The Conservative government that formed the task force and appointed Soliman as its chair has proved to be one of the most handson in recent years when it comes to the OSC. In 2018, for instance, then finance minister Vic Fedeli issued a public statement opposing a planned OSC ban on certain mutual fund fees. The government then pushed the regulator to overhaul its rules and processes with an eye to reducing the regulatory “burden” on companies and individuals.

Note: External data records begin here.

(* ===== verification/Theorems.v ===== *)
(** * The properties of the library

    What the components guarantee, stated for the operations an application or
    a web server sees, each with a run on a concrete system where its
    hypotheses hold. *)

From Stdlib Require Import String.
From S2P Require Import Prelude CString Protocol Dispatch Platform Script OsUnix Params Stream Writer.
From S2P Require Import Reader Source Reads NameValue Demux Begin Request Accept Client Response Session Retry.
#[local] Open Scope Z_scope.

(** ** The systems used in the examples *)

Section Examples.
(** a request for one responder on descriptor 5, its environment in one
    padded record, three bytes of input in two records *)
Definition ex_pairs : list (list Z * list Z) :=
  [(chars "A", chars "BC"); (chars "LANG", []); (chars "A", chars "2")].
Definition ex_params : list rec := [mkRec FCGI_PARAMS 1 (encode_pairs ex_pairs) [0; 0]].
Definition ex_stdin : list rec :=
  [mkRec FCGI_STDIN 1 [10; 20] [0]; mkRec FCGI_STDIN 7 [99] []; mkRec FCGI_STDIN 1 [30] []].
Definition ex_rest : list Z :=
  encode_all ex_stdin ++ encode_rec (eof_rec FCGI_STDIN 1 [0; 0]) ++ [].
Definition ex_wire : list Z := request_wire 1 FCGI_RESPONDER 1 ex_params ex_rest.
Definition ex_request : FCGX_Request :=
  mkRequest 0 0 None None None EnvNull None 5 false 1 0 0 0 0.
Definition ex_os : OS := script_os (one_input 5 7 ex_wire).
Definition ex_world : World := mkWorld ∅ ex_request ex_os 1 true None.

Definition ex_ops : list app_op :=
  [PutStr Out (chars "hi"); PutStr Err (chars "!"); Flush Out; PutChar Out 10; SetExitStatus 3].

Lemma ex_world_kept : kept_open (req ex_world).
Proof. by split. Qed.

Lemma rec_ok_check r :
  is_byteb (r_type r) && (0 <=? r_id r) && (r_id r <? 65536)
  && (len (r_content r) <=? FCGI_MAX_LENGTH) && (len (r_padding r) <=? 255) = true ->
  rec_ok r.
Proof.
  rewrite !andb_true_iff. unfold rec_ok, is_byteb, is_byte.
  rewrite andb_true_iff. lia.
Qed.

Lemma ex_request_ok : request_ok_wire 1 FCGI_RESPONDER 1 ex_params ex_pairs.
Proof.
  split; try done.
  - repeat constructor; try done; by vm_compute.
  - apply (encode_pairs_wire ex_pairs). repeat constructor; by vm_compute.
Qed.

Lemma ex_pairs_ok : Forall pair_ok ex_pairs.
Proof. repeat constructor; done. Qed.

Lemma ex_stdin_ok : Forall (input_rec FCGI_STDIN 1) ex_stdin.
Proof.
  apply Forall_cons; split; [split; [by apply rec_ok_check|split; [done|by left]]|].
  apply Forall_cons; split; [split; [by apply rec_ok_check|split; [done|by right]]|].
  apply Forall_cons; split; [split; [by apply rec_ok_check|split; [done|by left]]|].
  constructor.
Qed.

Lemma ex_fuel n : n < 70000 -> n < Z.of_nat demo_fuel.
Proof. by rewrite demo_fuel_val. Qed.

Lemma ex_ops_ok : Forall (op_ok demo_fuel) ex_ops.
Proof. repeat constructor; cbn; try (by vm_compute); apply ex_fuel; by vm_compute. Qed.
End Examples.

(** a request that is being answered, with small buffers *)
Section Answering.
Definition ex_writer t : FCGX_Stream :=
  mkStream 32 8 32 None false false false 0 NullProc EmptyBuffProc_ptr
    (mkData (replicate 32 0) 32 4100 32 t false false 0 0 false false).
Definition ex_reader t : FCGX_Stream :=
  mkStream 0 0 0 (Some 0) true false false 0 FillBuffProc_ptr NullProc
    (mkData (replicate 32 0) 32 4100 0 t false false 0 0 false false).
Definition ex_heap : gmap positive FCGX_Stream :=
  <[1%positive := ex_reader FCGI_STDIN]> (<[2%positive := ex_writer FCGI_STDOUT]>
    (<[3%positive := ex_writer FCGI_STDERR]> ∅)).
Definition ex_addr (x : which) : positive :=
  match x with Out => 2%positive | Err => 3%positive end.
Definition ex_open_request (keep : Z) : FCGX_Request :=
  mkRequest 1 1 (Some 1%positive) (Some 2%positive) (Some 3%positive) EnvParams
    (Some (mkParams [Null] 1 0)) 5 true keep 0 2 0 0.
Definition ex_answering (keep : Z) : World :=
  mkWorld ex_heap (ex_open_request keep) ex_os 1 true None.

Lemma ex_writer_open t : is_byte t -> open_at 1 t [] [] (ex_writer t).
Proof. intros. split; try done. Qed.

Lemma ex_responding keep :
  responding (os_out 5 ex_os) [] (fun _ => []) ex_addr (ex_answering keep).
Proof.
  split; try done.
  - by intros [].
  - intros []; eexists; (split; [reflexivity|]); by apply ex_writer_open.
  - exists 1%positive, (ex_reader FCGI_STDIN). split; [done|]. split; [by intros []|]. done.
  - exists (mkParams [Null] 1 0), []. split; [done|]. by exists [].
Qed.

(** the output stream alone, and what it has accepted *)
Definition ex_out : SState := mkSState (ex_writer FCGI_STDOUT) (ex_open_request 1) ex_os.

Lemma ex_out_open : open_writer ex_out [] [] [] ex_out.
Proof.
  split; try done. exists []. split; [done|]. split; [constructor|]. done.
Qed.

(** a reader at the start of its records *)
Definition ex_input (ck : Z) : SState :=
  mkSState (ex_reader FCGI_STDIN) (ex_open_request 1) (script_os (one_input 5 ck ex_rest)).

Lemma ex_input_at ck : reader_at FCGI_STDIN ex_rest (ex_input ck).
Proof.
  split; try done. split; try done. apply bytes_check. reflexivity.
Qed.
End Answering.

(** ** Requests *)

Section Requests.
Context `{Reliable}.

(** C1. On a connection kept open, for any well-formed request and any application,
    whose every step may depend on what it read, accepting the request, running the
    application and finishing the request returns 0 and sends exactly one complete
    response: records that decode, that carry in order the bytes that the application
    writes to each stream when it reads the request's input as a list, with the end
    of both streams and one END_REQUEST with the exit status.  What the library sends
    back while the application reads - END_REQUEST for a second request, UNKNOWN_TYPE -
    lies between these records and does not disturb them.  The connection stays open, with no request, unless the application has read to an end where the input
    broke off: then it is closed and its descriptor is free. *)
Theorem serve_complete fuel a id role flags precs ps rest ss w :
  libInitialized w = true -> shutdownNow (wos w) = false -> kept_open (req w) ->
  request_ok_wire id role flags precs ps ->
  os_in (ipcFd (req w)) (wos w) = request_wire id role flags precs rest ->
  2 * len (request_wire id role flags precs rest) + 18 < Z.of_nat fuel ->
  65536 < Z.of_nat fuel -> Z.land flags FCGI_KEEP_CONN <> 0 ->
  let start := new_session id rest (appStatus (req w)) in
  program_ok fuel a start -> answer a start = Some ss ->
  (sn_failed ss = true -> fd_ok (ipcFd (req w)) = true /\ asyncIoInUse (aio (wos w)) = false) ->
  wp (serve fuel a) (fun r w' => r = 0 /\ left_by ss (ipcFd (req w)) w' /\ exists wire rs,
    os_out (ipcFd (req w)) (wos w') = os_out (ipcFd (req w)) (wos w) ++ wire /\
    decode_all wire = Some rs /\
    answered id ss rs) w.
Proof. intros. by eapply wp_serve. Qed.

(** the environment an accepted request shows to the application *)
Definition environment role (ps : list (list Z * list Z)) : list (list Z * list Z) :=
  (chars "FCGI_ROLE", role_name role) :: ps.

Lemma accepted_environment w0 id role flags ps rest w :
  accepted w0 id role flags ps rest w -> Forall pair_ok ps ->
  exists p, paramsPtr (req w) = Some p /\ envp (req w) = EnvParams /\
    forall name, no_nul name -> Forall (fun c => c <> 61) name ->
      FCGX_GetParam (Some (c_str name)) (Some (vec p)) =
      Some ((fun v => v ++ [0]) <$> env_lookup name (environment role ps)).
Proof.
  intros [_ (p & str & Hp & He & Hstr & Hpr) _ _ _] Hps.
  destruct (role_string_pair role str Hstr) as [E Hpair]. rewrite E in Hpr.
  exists p. split; [done|]. split; [done|].
  intros name Hn Hne. apply GetParam_env; [done|done|by constructor|exact Hpr].
Qed.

Jensen, who resigned this year several months before her term expired, sounded another note of “concern” at Wednesday's conference regarding the government's role in oversight of the independent regulator. While the government “has interest in certain types of policy items,” she said its participation “shouldn't be so deep into the weeds that it prescribes the outcome.”
Wetston agreed there are
IN ONTARIO THE MINISTER APPROVES THE RULES.
aspects of the OSC's operations that are “sacrosanct” and should not be touched. This includes adjudicative hearings where the OSC is enforcing the rules that govern the capital markets and ensure they are fair.
However, he said the finance minister has some powers in the statutes that govern the market watchdog that have been rarely used only because of relationships and trust developed between the government and the regulator.
“Independence is not absolute, and we must not think it's absolute,” Wetston told conference participants. “Remember, in Ontario, the minister approves the rules.”